The letter A is the first and most important of letters as it is embodiment (or embodyment) of knowledge and wisdom. You see the tri-via atop with rays shining down from it upon those who would seek knowledge. Note even that the Letter A is the symbol of achievement in today's schools.

Writing has almost always been developed by the priesthoods of ancient cultures, these figures needing a way of preserving the wisdom they acquired from their meditations and their beliefs, and when they had an epiphany that bestowed upon them what they felt was dangerous knowledge, a way of encoding their writings so that the common reader would not grasp the depth of what he or she was reading (again, this alludes to the deeper meaning of letters). Monks and priests were responsible for the recording of all knowledge throughout history because of their ability to read and write: all births and deaths, all major events, battles, coronation, and on, and on, and on; the Anglo-Saxon Chronicles, the Domesday Book, Di Excidio, etc., etc., etc.
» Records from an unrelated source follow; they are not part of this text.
(* ===== verification/LoopTasks.v ===== *)
(** Nested tasks on the event loop: the coroutines of [Runtime] are the frames
    of [Task].  A task that [io_context] executes awaits other tasks, by
    symmetric transfer, and those await operations of the ring
    ([task.hpp], [async_scope.hpp] [spawn], [io_context.hpp],
    [detail/io/io_awaitable.hpp]). *)
From S2P Require Import Prelude Events Task Control IoUring IoContext Runtime.

(** What a coroutine body does with its [io_context]. *)
Inductive loop_call : Type := Fires (k : IoUring.call) | Schedules (n : nat) | Stops.
Definition the_ring : outside := mk_outside loop_call (request * Z) io_token.

Section LoopTasks.
Context {R : Type} `{!Liburing R} {V B : Type} `{!Code V the_ring B}.
#[local] Abbreviation config := (config V the_ring (with_library V B)).
#[local] Abbreviation program := (program V (with_library V B)).

(** A task, as its body, and the named tasks that it or they await: their
    bodies by handle.  Nothing of a lazy task runs before it is awaited. *)
Record user_task : Type := mk_user { bodies : gmap handle B; main_task : B }.
Definition new_task (b : with_library V B) : frame V the_ring (with_library V B) := mk_frame lazy_task (Initial b) empty None.
(** [async_scope::spawn], which [execute] calls: a [oneway_task] that awaits
    the task, which it was given as an argument and destroys when it ends. *)
Definition spawn_body (b : B) : with_library V B := Wraps b.
Definition spawn_handle (u : user_task) : handle := fresh (dom (bodies u)).
Definition spawn (u : user_task) : config :=
  start_root false (spawn_handle u) (spawn_body (main_task u)) (new_task <$> (User <$> bodies u)).

(** The user's coroutine functions, by number, and how many steps the model
    follows a coroutine that does not wait. *)
Context (users : nat -> user_task) (fuel : nat).

(** A resumed coroutine, as [Runtime] sees it: the frames advance to the next
    pause.  ([Failed] ends the process and [Still] never gives control back;
    the theorem excludes both.  Of the two cases of [complete] only the first
    occurs, by [advance_is_the_machine].) *)
Definition to_command (x : loop_call) : command config :=
  match x with Fires k => FireOp k | Schedules n => ScheduleTask (spawn (users n)) | Stops => StopLoop end.
Definition to_suspending (p : pause V the_ring (with_library V B)) : suspending config :=
  match p with
  | Control.Waits fs h q => Runtime.Awaits q.1 q.2 (fun t => match complete fs h t with Some r => r.2 | None => (fs, Returned) end)
  | Over _ | Failed | Still _ => Runtime.Finished
  end.
Definition frames_body (c : config) : list (command config) * suspending config :=
  let r := advance fuel c in (to_command <$> r.1, to_suspending r.2).

(** ** What the user wrote, without coroutines *)

Definition program_of (u : user_task) : program := mk_program (spawn_body (main_task u)) (Unstarted <$> (User <$> bodies u)) [].
(** The requests of a program that got the answers [ts], and where it is. *)
Inductive asked : program -> list io_token -> list (request * Z) -> program -> Prop :=
| asked_nothing p : asked p [] [] p
| asked_more p xs q go_on t ts reqs p' : comes_to (E := the_ring) false p xs (Asks q go_on) -> asked (go_on t) ts reqs p' ->
    asked p (t :: ts) (q :: reqs) p'.
Definition pending (s : Control.stop V the_ring (with_library V B)) : list (request * Z) := match s with Asks q _ => [q] | _ => [] end.
(** Whatever it is answered, within the fuel the program asks or ends. *)
Definition pauses (s : Control.stop V the_ring (with_library V B)) : Prop := match s with Ends _ | Asks _ _ => True | _ => False end.
Definition well_behaved (p : program) : Prop := forall ts reqs p', asked p ts reqs p' -> pauses (until (E := the_ring) false fuel p').2.
Lemma well_behaved_answer p xs q go_on t : well_behaved p -> comes_to (E := the_ring) false p xs (Asks q go_on) -> well_behaved (go_on t).
Proof. intros Hw Hc ts reqs p' Ha. apply (Hw (t :: ts) (q :: reqs)). by econstructor. Qed.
These religious orders have almost been solely responsible for the development of such things as special characters and shorthand over the millennia. This is with no standardized form of writing. Let it be shown that modern schools teach us that such men as Daniel Boone, Meriwether Lewis, William Clark, and Davy Crocket were illiterate because their spelling did not always adhere to modern writing standards. Yet, standardized writing has become one of the many false gods of modern education. To speak against it is ruinous blasphemy.

The problem with standardized writing is that it, by design, diminishes the alphabet to the role of nothing more than Lego blocks. Most people don't know that the letter C represents a cup that ancient people used when playing a game of dice. Therefore, it would never occur to you that when C appears in a word, it, by its principle meaning, represents an element of chance (just look at the full, oral, written and etymological meanings of OCCUR, PRINCIPLE, and CHANCE and you will see the truth of this). We sing the Alphabet Song and are never taught that we haven't begun to understand it.

We thus establish that the education of reading and writing, not only existing before the advent of standardized and public education, but the reader and writer of old was more literate than the modern reader and writer, the argument in support of maintaining standardization being that more people are educated because of it (patently untrue: more people are educated because they have easier access to education, not because of standardization. As a matter of fact, the argument is ongoing and there is more evidence for than against that, far from educating us, standardization is actually dumbing down our understanding of the written letter).

I am an example of an educational failure, having had nothing but poor grades, and having dropped out after flunking my senior year, and ultimately having never attended college. Let me ask you: do you think I understand the written letter?

Or verily, I could chuse to rite in an olde grafologie and shew that there is ashuredly no use to standardization err to enshure that all prose look alike.

The sentence above is not uneducated, it is archaic, all spellings having been used by men universally accepted to be of the highest learning.

The next point is that the teaching of facts is not education:

If you show a man what fire does, how it works, its benefits, its shortcomings, and the harm it can do, and then invite him to put his hand in the fire, that man will learn respect for fire. If you simply show him how to make fire and nothing else, he will start a forest fire.

There is a reason knowledge was kept secret. Anyone who wished knowledge throughout history, was welcome to it, and elders would gladly teach them, but not until such knowledge was earned. Pythagoras delved into philosophy and the deepest secrets of numbers, becoming the father of what we know as mathematics. You can thank Pythagoras for the existence of the modern computer, architecture, and even RPG Maker owes him thanks for its existence. Note that anyone could join his school, but would not be taught until a promise made never to write down or reveal the secrets of numbers. As such, no writings by Pythagoras exist, except for varying scraps that have nothing to do with his math or philosophy.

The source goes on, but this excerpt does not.